Culture is a powerful carrier signal for deeper changes in a community.
Video of the announcement of the city of Matera as winner of European Capital of Culture 2019.
It is also cheap and fast in comparison to other kinds of intervention. So it makes sense to better understand how we can work effectively with and through culture to unfail our approach towards dealing with the rise of authoritarianism and violent extremism. A first step is to push for an interpretation of the production of culture as a participatory process.
Once you are on board with the thinking- how do you translate it into effective investments of time and money?
This requires widespread knowledge of administrative plumbing and workflows that allow for new ways of doing things. Brickstarter produced this report in which they describe really well why we need to shed light on what they call the “dark matter” around doing anything new if it involves dealing with large organisations (in their case public administrations). Meaning: we need to learn from previous efforts to hack administrative processes and introduce new ways of working. Do you know of individuals who can share their experiences of having to come up with new administrative workarounds to implement relevant polices?
Wait but what happens in the long run? Oh oh... the stewardship problem
In order for us to be able to really tackle major challenges that require long term work we need to figure out how to improve the odds of creative initiatives being around long enough for us to see the results. Clearly, an initiative is a lot more resilient if it has a community behind it. Even though we know that networked communities are capable of tacking large and ambitious tasks like providing care services, or caring for public assets there is a huge market failure when it comes to stewardship:
Even when it comes to culture in the form of immaterial assets, there are many examples of how quickly achievements can be unravelled without provisions being made for stewardship. Exhibit At being what happened in Matera in the aftermath of the elections.
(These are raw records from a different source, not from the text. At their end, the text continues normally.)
(** * tracklab: record model, benchmark encoders and report reducer

  A shallow embedding of

  - [pbtrack/datastruct/detections.py]  (classes [Detections], [Detection])
  - [tracklab/wrappers/eval/trackeval_evaluator.py]
    ([save_in_soccernet_format], [soccernet_encoding],
     [save_in_mot_challenge_format], [_mot_encoding], [format_metric])

  Scalars held in numpy arrays and metric values are IEEE binary64
  numbers, embedded as Rocq's primitive floats.  Python exceptions are
  an explicit error result.  pandas tables are lists of row records;
  a cell that is [None]/[NaN] is [None] of an option type. *)

From Stdlib Require Import ZArith QArith Qround Qcanon List Floats Lia.
From stdpp Require Import base option list gmap strings pretty sorting.

Set Warnings "-inexact-float,-register-all".

(** ** Python values shared by both source files *)

Module Py.

Inductive exn : Set :=
| TypeError | AttributeError | ValueError | OverflowError | IndexError.

Inductive result (A : Type) : Type :=
| Ok (a : A)
| Raise (e : exn).
Arguments Ok {A} a.
Arguments Raise {A} e.

Definition bind {A B} (r : result A) (k : A → result B) : result B :=
  match r with
  | Ok a => k a
  | Raise e => Raise e
  end.

Fixpoint mapM {A B} (f : A → result B) (l : list A) : result (list B) :=
  match l with
  | [] => Ok []
  | x :: l' => bind (f x) (λ y, bind (mapM f l') (λ ys, Ok (y :: ys)))
  end.

(** [sub in s] on two [str] values: substring test. *)
Fixpoint contains (sub s : string) : bool :=
  String.prefix sub s ||
  match s with
  | EmptyString => false
  | String _ s' => contains sub s'
  end.

(** What "s contains the substring sub" means. *)
Definition Substring (sub s : string) : Prop :=
  ∃ p q : string, s = p +:+ sub +:+ q.

(** The exact rational value of a finite binary64 number. *)
Definition value_of (x : float) : option Q :=
  match Prim2SF x with
  | S754_zero _ => Some 0%Q
  | S754_finite s m e =>
      let n := if s then Z.neg m else Z.pos m in
      Some (if (0 <=? e)%Z then inject_Z (n * 2 ^ e)
            else Qmake n (2 ^ Z.to_pos (- e)))
  | _ => None
  end.

(** [int(x)] on a float: the integral part, [ValueError] on NaN,
    [OverflowError] on an infinity. *)
Definition int (x : float) : result Z :=
  match Prim2SF x with
  | S754_nan => Raise ValueError
  | S754_infinity _ => Raise OverflowError
  | S754_zero _ => Ok 0%Z
  | S754_finite s m e =>
      let mag := if (0 <=? e)%Z then (Z.pos m * 2 ^ e)%Z
                 else (Z.pos m / 2 ^ (- e))%Z in
      Ok (if s then (- mag)%Z else mag)
  end.
Lemma rel_tick_body fuel : keeps_rel R (tick_body E fuel).
Proof.
  assert (Hwait : forall l msg, keeps_rel R (modify (add_log l msg) ;; sleep E 30 ;; ret Continue)).
  { intros l msg. apply rel_bind; [apply R_log|]. intros _.
    apply rel_bind; [apply R_sleep | intros _; apply rel_ret]. }
  unfold tick_body.
  apply rel_bind; [apply R_net|]. intros net.
  destruct net; simpl; [|apply Hwait].
  apply rel_bind; [apply R_live|]. intros live.
  destruct live; simpl.
  2:{ apply rel_bind; [apply rel_gets|]. intros ch. apply Hwait. }
  apply rel_bind; [apply R_file|]. intros f.
  apply rel_bind; [apply R_start|]. intros _.
  apply rel_bind; [apply rel_monitor|]. intros _. apply rel_ret.
Qed.

Lemma rel_tick fuel : keeps_rel R (tick E fuel).
Proof. unfold tick. apply rel_try; [apply rel_tick_body | apply rel_tick_handler]. Qed.

Lemma rel_record_stream fuel : keeps_rel R (record_stream E fuel).
Proof.
  induction fuel as [|fuel IH]; simpl; [intros st; apply R_refl|].
  apply rel_bind; [apply rel_tick|]. intros [|]; [exact IH | apply rel_ret].
Qed.

End Frame.

Section FrameCalls.

Variable R : State -> State -> Prop.
Hypothesis R_refl : forall st, R st st.
Hypothesis R_trans : forall st1 st2 st3, R st1 st2 -> R st2 st3 -> R st1 st3.

Variable E : Env.

(** The library calls the methods are made of. *)
Hypothesis R_log : forall l msg, keeps_rel R (modify (add_log l msg)).
Hypothesis R_get : forall url, keeps_rel R (requests_get E url 5).
Hypothesis R_now : keeps_rel R (now E).
Hypothesis R_Popen : forall argv, keeps_rel R (Popen E argv).
Hypothesis R_set_process : forall v, keeps_rel R (modify (set_process v)).
Hypothesis R_terminate : forall p, keeps_rel R (terminate p).
Hypothesis R_wait : forall p, keeps_rel R (wait E p 10).
Hypothesis R_kill : forall p, keeps_rel R (kill p).
Hypothesis R_Twitch : forall id secret, keeps_rel R (Twitch E id secret).
Hypothesis R_get_streams : forall tw l, keeps_rel R (get_streams E tw l).
Hypothesis R_set_twitch : forall v, keeps_rel R (modify (set_twitch v)).
(** C2.  Two events that resolve to the same timebase index: the deposit
    vector at that index holds the amount of the last event only.  Two
    deposits of 100 and 50 at the same instant leave 50 at the index, not
    their sum 150; likewise two withdrawals of 40 and 10 leave 10. *)
Theorem same_index_events_keep_last :
  let tb := create_unified_timebase [hour 0; hour 1; hour 2]
              [hour 1; hour 1; hour 2; hour 2] in
  let txs := [deposit_at (hour 1) "addr1" 100;
              deposit_at (hour 1) "addr1" 50;
              withdrawal_at (hour 2) "addr1" (-40);
              withdrawal_at (hour 2) "addr1" (-10)] in
  tb = [hour 0; hour 1; hour 2]
  /\ Forall valid_transaction txs
  /\ @create_transaction_vectors_on_timebase plain_numlib txs tb
       (Some [100; 250; 200]%Q) (Some [hour 0; hour 1; hour 2]) AlignNone
       default_window_bins default_z_threshold default_magnitude_band
     = Ok ([0; 50; 0]%Q, [0; 0; Qabs (-10)]%Q)
  /\ ~ (50 == 100 + 50)%Q
  /\ ~ (Qabs (-10) == Qabs (-40) + Qabs (-10))%Q.
Proof.
  split; [reflexivity|]. split; [repeat constructor|].
  split; [reflexivity|]. split; intros E; vm_compute in E; discriminate.
Qed.

(** C3.  A timezone-naive transaction timestamp that was given to the
    Timebase Builder is never matched by the exact lookup: the builder
    stored its UTC-aware normalisation, and the lookup compares the
    timebase against the naive timestamp itself.  The event is dropped
    and both vectors stay zero. *)
Theorem naive_timestamp_never_matches
    (us : Z) (position_timestamps transaction_timestamps : list datetime) :
  np_where (fun tb => Datetime.eqb tb (naive us))
           (create_unified_timebase position_timestamps
              (naive us :: transaction_timestamps)) = []
  /\ @create_transaction_vectors_on_timebase plain_numlib
       [deposit_at (naive 3600000000) "addr1" 100]
       (create_unified_timebase [hour 0; hour 2] [naive 3600000000])
       None None AlignNone
       default_window_bins default_z_threshold default_magnitude_band
     = Ok ([0; 0; 0]%Q, [0; 0; 0]%Q).
Proof.
  split; [|reflexivity].
  apply where_from_none.
  eapply Forall_impl; [apply unified_timebase_is_utc|].
  intros tb Htb. apply eqb_utc_naive, Htb.
Qed.

(** C5 as stated fails: on empty inputs [calculate_correct_gains] raises
    instead of returning empty outputs. *)
Lemma empty_inputs_raise :
  ~ exists r, @calculate_correct_gains plain_numlib [] [] [] 0 "linear"
                AlignNone false = Ok r.
Proof. intros [r Hr]. vm_compute in Hr. discriminate. Qed.

(** C5, amended.  For empty inputs the Timebase Builder returns an empty
    timebase; the transaction mapper and the CDF accumulator return empty
    vectors on it; the interpolator and [calculate_correct_gains] raise
    [ValueError] (no sample points; reference index out of bounds), for
    every reference index, method and policy. *)
Theorem empty_inputs_behaviour `{NumLib}
    (reference_time_index : Z) (interpolation_method : string)
    (method : alignment_method) (use_created : bool)
    (interpolated_positions : option (list Q))
    (position_timestamps_set : option (list datetime))
    (window_bins : Z) (z_threshold : Q) (magnitude_band : Q * Q) :
  create_unified_timebase [] [] = []
  /\ create_transaction_vectors_on_timebase [] [] interpolated_positions
       position_timestamps_set method window_bins z_threshold magnitude_band
     = Ok ([], [])
  /\ np_cumsum [] = []
  /\ (exists msg, interpolate_positions_on_timebase [] [] []
                    interpolation_method = Raise (ValueError msg))
  /\ (exists msg, calculate_correct_gains [] [] [] reference_time_index
                    interpolation_method method use_created
                  = Raise (ValueError msg)).
Proof.
  split; [reflexivity|]. split; [reflexivity|]. split; [reflexivity|].
  assert (exists msg, interpolate_positions_on_timebase [] [] []
                        interpolation_method = Raise (ValueError msg)) as Hi.
  { unfold interpolate_positions_on_timebase. simpl.
    destruct (String.eqb interpolation_method "linear"); [eauto|].
    destruct (String.eqb interpolation_method "cubic"); [|eauto].
    destruct scipy_interp1d_cubic; eauto. }
  split; [exact Hi|].
  destruct Hi as [msg Hi]. exists msg.
  unfold calculate_correct_gains. simpl map.
  change (create_unified_timebase [] []) with (@nil datetime).
  rewrite Hi. reflexivity.
Qed.

(** C4.  With fewer than max(min_points, polynomial_order + 1) samples
    the gate is skipped.  On the data_range fallback path the baseline
    decision is substituted; on the keyword-reference path the decision
    is HOLD even though the wallets' total wmax is positive: three
    samples against min_points = 10, one wallet with wmax 50. *)
Theorem keyword_path_skips_baseline_decision :
  let dg := mk_DecisionGate true true PolynomialFit 1 10 2 Stddev
              (68 # 100) (1 # 1000000000) true in
  let dec := mk_AssetDecision 0 [Models.mk_WalletBreakdown "addr1" 50 1050]
               (Some 50%Q) None None None None [] None None None None in
  let x_time := [hour 0; hour 1; hour 2] in
  let cp_vals := [1000; 1020; 1050]%Q in
  Z.of_nat (length cp_vals) < Z.max (min_points dg) (polynomial_order dg + 1)
  /\ (0 < total_wmax (wmax_usd_list dec))%Q
  /\ baseline_decision (wmax_usd_list dec) = WITHDRAW_OK
  /\ decision (@residual_gate_fallback plain_numlib dg x_time cp_vals dec)
     = WITHDRAW_OK
  /\ decision (@decide_keyword plain_numlib dg x_time cp_vals dec) = HOLD
  /\ gate_applied (@decide_keyword plain_numlib dg x_time cp_vals dec)
     = Some false.
Proof. repeat split; reflexivity. Qed.

(** C7.  In an evaluation cycle with price-compare enabled and action
    "hold", for each non-ERROR asset: with at least 2 source prices the
    asset's mismatch counter becomes previous + 1 on a mismatch and 0 on a
    match, and the decision is forced to HOLD exactly when the mismatch
    holds and the updated counter is at least persistence_threshold
    (otherwise it is left as it was); with fewer than 2 source prices the
    comparison is marked unavailable, the counter is kept and no override
    occurs. *)
Theorem price_mismatch_hysteresis
    (pc : PriceCompare) (resolve : string -> string -> option Q)
    (logical_sources : list string) (counts : gmap string Z)
    (decisions : list (string * AssetDecision))
    (asset : string) (dec : AssetDecision) :
  String.eqb (action_on_mismatch pc) "hold" = true ->
  NoDup (map fst decisions) ->
  (asset, dec) ∈ decisions ->
  decision dec <> ERROR ->
  let cycle := price_compare_cycle pc resolve logical_sources counts
                 decisions in
  exists dec',
    (asset, dec') ∈ cycle.2
    /\ hysteresis_outcome pc resolve logical_sources counts cycle.1
         asset dec dec'.
Proof.
  intros Hact. revert counts.
  induction decisions as [|[a d] rest IH]; intros counts Hnd Hin Hne cycle;
    [inversion Hin|].
  subst cycle. rewrite price_compare_cycle_cons. cbn [fst snd].
  simpl in Hnd. apply NoDup_cons in Hnd as [Hfresh Hnd].
  apply elem_of_cons in Hin as [Heq|Hin].
  - injection Heq as <- <-.
    exists (price_compare_asset pc resolve logical_sources counts asset dec).2.
    split; [apply list_elem_of_here|].
    pose proof (price_compare_asset_outcome pc resolve logical_sources
                  counts asset dec Hact Hne) as Hout.
    unfold hysteresis_outcome in *.
    rewrite price_compare_cycle_other by exact Hfresh.
    exact Hout.
  - assert (a <> asset) as Hdiff.
    { intros ->. apply Hfresh. apply list_elem_of_fmap.
      exists (asset, dec). auto. }
    destruct (IH (price_compare_asset pc resolve logical_sources counts a d).1
                Hnd Hin Hne) as (dec' & Hin' & Hout).
    exists dec'. split; [apply list_elem_of_further, Hin'|].
    unfold hysteresis_outcome in *.
    rewrite price_compare_asset_other in Hout by exact Hdiff.
    exact Hout.
Qed.

Lemma price_mismatch_hysteresis_witness :
  let cycle := price_compare_cycle scenario_d_pc scenario_d_resolve
                 ["liqwid"; "minswap"] ∅ [("usdc", scenario_d_dec)] in
  exists dec',
    (("usdc", dec') : string * AssetDecision) ∈ cycle.2
    /\ hysteresis_outcome scenario_d_pc scenario_d_resolve
         ["liqwid"; "minswap"] ∅ cycle.1 "usdc" scenario_d_dec dec'.
Proof.
  apply (price_mismatch_hysteresis scenario_d_pc scenario_d_resolve
           ["liqwid"; "minswap"] ∅ [("usdc", scenario_d_dec)]
           "usdc" scenario_d_dec).
  - reflexivity.
  - apply NoDup_singleton.
  - apply list_elem_of_here.
  - discriminate.
Defined.

(** With threshold 2 the first mismatching cycle only counts (decision
    kept at WITHDRAW_OK, counter 1); the second consecutive one reaches 2
    and forces HOLD. *)
Example scenario_d_two_cycles :
  let cycle1 := price_compare_cycle scenario_d_pc scenario_d_resolve
                  ["liqwid"; "minswap"] ∅ [("usdc", scenario_d_dec)] in
  let cycle2 := price_compare_cycle scenario_d_pc scenario_d_resolve
                  ["liqwid"; "minswap"] cycle1.1 [("usdc", scenario_d_dec)] in
  cycle1.1 !! "usdc" = Some 1
  /\ map (fun ad => decision ad.2) cycle1.2 = [WITHDRAW_OK]
  /\ cycle2.1 !! "usdc" = Some 2
  /\ map (fun ad => decision ad.2) cycle2.2 = [HOLD].
Proof. vm_compute. auto. Qed.

(** C8 as stated fails: two samples at the same instant cannot both be
    reproduced.  The timebase built from them holds that instant once, and
    the interpolated value there is the second sample's.  Samples that are
    not in time order are not reproduced either: with the sample at 1h
    (value 1) listed before the sample at 0h (value 2), the values on the
    timebase [0h; 1h] come out as 1 and 2. *)
Lemma duplicate_samples_not_reproduced :
  let position_timestamps := [hour 0; hour 0] in
  let tb := create_unified_timebase position_timestamps [] in
  (forall ts, ts ∈ position_timestamps -> ts ∈ tb)
  /\ @interpolate_positions_on_timebase plain_numlib position_timestamps
       [1; 2]%Q tb "linear" = Ok [2%Q]
  /\ @interpolate_positions_on_timebase plain_numlib position_timestamps
       [1; 2]%Q tb "cubic" = Ok [2%Q]
  /\ ~ (2 == 1)%Q
  /\ create_unified_timebase [hour 1; hour 0] [] = [hour 0; hour 1]
  /\ @interpolate_positions_on_timebase plain_numlib [hour 1; hour 0]
       [1; 2]%Q [hour 0; hour 1] "linear" = Ok [1; 2]%Q.
Proof.
  split; [|split; [reflexivity|split; [reflexivity|split]]].
  - intros ts Hts. apply elem_of_unified_timebase. rewrite app_nil_r.
    apply elem_of_cons in Hts as [->|Hts]; [apply list_elem_of_here|].
    apply list_elem_of_singleton in Hts as ->. apply list_elem_of_here.
  - intros E. vm_compute in E. discriminate.
  - split; reflexivity.
Qed.

(** C8, amended.  For a non-empty list of position samples with strictly
    increasing timestamps (as many values as timestamps) and any target
    timebase, the interpolated value at every timebase point that is at a
    sample's instant is that sample's value, for the linear method and for
    the cubic method: with fewer than 4 samples or without scipy the cubic
    method is the linear one and returns; with 4 samples or more it relies
    on scipy's spline returning the sample value at each knot. *)
Theorem interpolation_exact_at_samples `{NumLib}
    (position_timestamps : list datetime) (position_values : list Q)
    (unified_timebase : list datetime) (interpolation_method : string) :
  position_timestamps <> [] ->
  length position_timestamps = length position_values ->
  increasing (position_numeric position_timestamps) ->
  interpolation_method = "linear" \/ interpolation_method = "cubic" ->
  (forall f, scipy_interp1d_cubic = Some f ->
     interpolation_method = "cubic" -> (4 <= length position_values)%nat ->
     forall k xk yk,
       position_numeric position_timestamps !! k = Some xk ->
       position_values !! k = Some yk ->
       exists y, f (position_numeric position_timestamps) position_values xk
                 = Ok (Some y) /\ (y == yk)%Q) ->
  (interpolation_method = "linear" \/ scipy_interp1d_cubic = None
   \/ (length position_values < 4)%nat ->
   exists P, interpolate_positions_on_timebase position_timestamps
               position_values unified_timebase interpolation_method = Ok P)
  /\ forall P,
      interpolate_positions_on_timebase position_timestamps position_values
        unified_timebase interpolation_method = Ok P ->
      forall k ts v i tb_i,
        position_timestamps !! k = Some ts ->
        position_values !! k = Some v ->
        unified_timebase !! i = Some tb_i ->
        instant tb_i = instant (normalize_timestamp ts) ->
        exists v', P !! i = Some v' /\ (v' == v)%Q.
Proof.
  intros Hne Hlen Hinc Hmeth Hscipy.
  set (xp := position_numeric position_timestamps) in *.
  set (xs := map Datetime.timestamp unified_timebase).
  assert (np_interp xs xp position_values
          = Ok (map (interp_point xp position_values) xs)) as Hlin.
  { apply np_interp_ok; unfold xp, position_numeric.
    - destruct position_timestamps; [congruence|discriminate].
    - rewrite !length_map. congruence. }
  assert (forall k ts i tb_i,
            position_timestamps !! k = Some ts ->
            unified_timebase !! i = Some tb_i ->
            instant tb_i = instant (normalize_timestamp ts) ->
            xp !! k = Some (Datetime.timestamp tb_i)
            /\ xs !! i = Some (Datetime.timestamp tb_i)) as Hknot.
  { intros k ts i tb_i Hk Hi Hinst. unfold xp, xs, position_numeric. split.
    - rewrite !list_lookup_fmap, Hk. simpl. unfold Datetime.timestamp.
      rewrite Hinst. reflexivity.
    - rewrite list_lookup_fmap, Hi. reflexivity. }
  assert (forall k ts v i tb_i,
            position_timestamps !! k = Some ts ->
            position_values !! k = Some v ->
            unified_timebase !! i = Some tb_i ->
            instant tb_i = instant (normalize_timestamp ts) ->
            exists v', map (interp_point xp position_values) xs !! i = Some v'
                       /\ (v' == v)%Q) as Hexact.
  { intros k ts v i tb_i Hk Hv Hi Hinst.
    destruct (Hknot k ts i tb_i Hk Hi Hinst) as [Hxk Hxi].
    exists v. split; [|reflexivity].
    rewrite list_lookup_fmap, Hxi. simpl. f_equal.
    apply interp_point_knot with (k := k); try assumption.
    unfold xp, position_numeric. rewrite !length_map. congruence. }
  unfold interpolate_positions_on_timebase.
  change (map Datetime.timestamp (map normalize_timestamp position_timestamps))
    with xp.
  fold xs. rewrite Hlen, Nat.eqb_refl. cbn [negb].
  destruct Hmeth as [-> | ->].
  - change (String.eqb "linear" "linear") with true. cbv iota.
    rewrite Hlin. split; [eauto|]. intros P [= <-]. exact Hexact.
  - change (String.eqb "cubic" "linear") with false.
    change (String.eqb "cubic" "cubic") with true. cbv iota.
    destruct scipy_interp1d_cubic as [f|] eqn:Ef.
    + destruct (Nat.ltb_spec (length position_values) 4) as [Hfew|Hmany].
      * rewrite Hlin. split; [eauto|]. intros P [= <-]. exact Hexact.
      * split.
        { intros [Habs|[Habs|Habs]]; [discriminate..|lia]. }
        intros P HP k ts v i tb_i Hk Hv Hi Hinst.
        destruct (Hknot k ts i tb_i Hk Hi Hinst) as [Hxk Hxi].
        destruct (mapM_result_lookup _ _ _ i _ HP Hxi) as (y & Hy & HPi).
        destruct (Hscipy f eq_refl eq_refl Hmany k _ v Hxk Hv)
          as (y0 & Hf & Hy0).
        rewrite Hf in Hy. unfold mbind, result_bind in Hy.
        injection Hy as <-. exists y0. auto.
    + rewrite Hlin. split; [eauto|]. intros P [= <-]. exact Hexact.
Qed.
I’ll leave it to @ilariadauria to explain this if anyone is interested
One of the key obstacles to sustainability of creative initiatives, and the individuals who drive them, is lack of access to permanently affordable spaces for living and working in urban environments. If we could come up with credible models for securing and stewarding material assets then that can unlock a lot of creative resources and investment. So we ought to bring together people who have hands on experience from relevant initiatives: both failed and successful ones.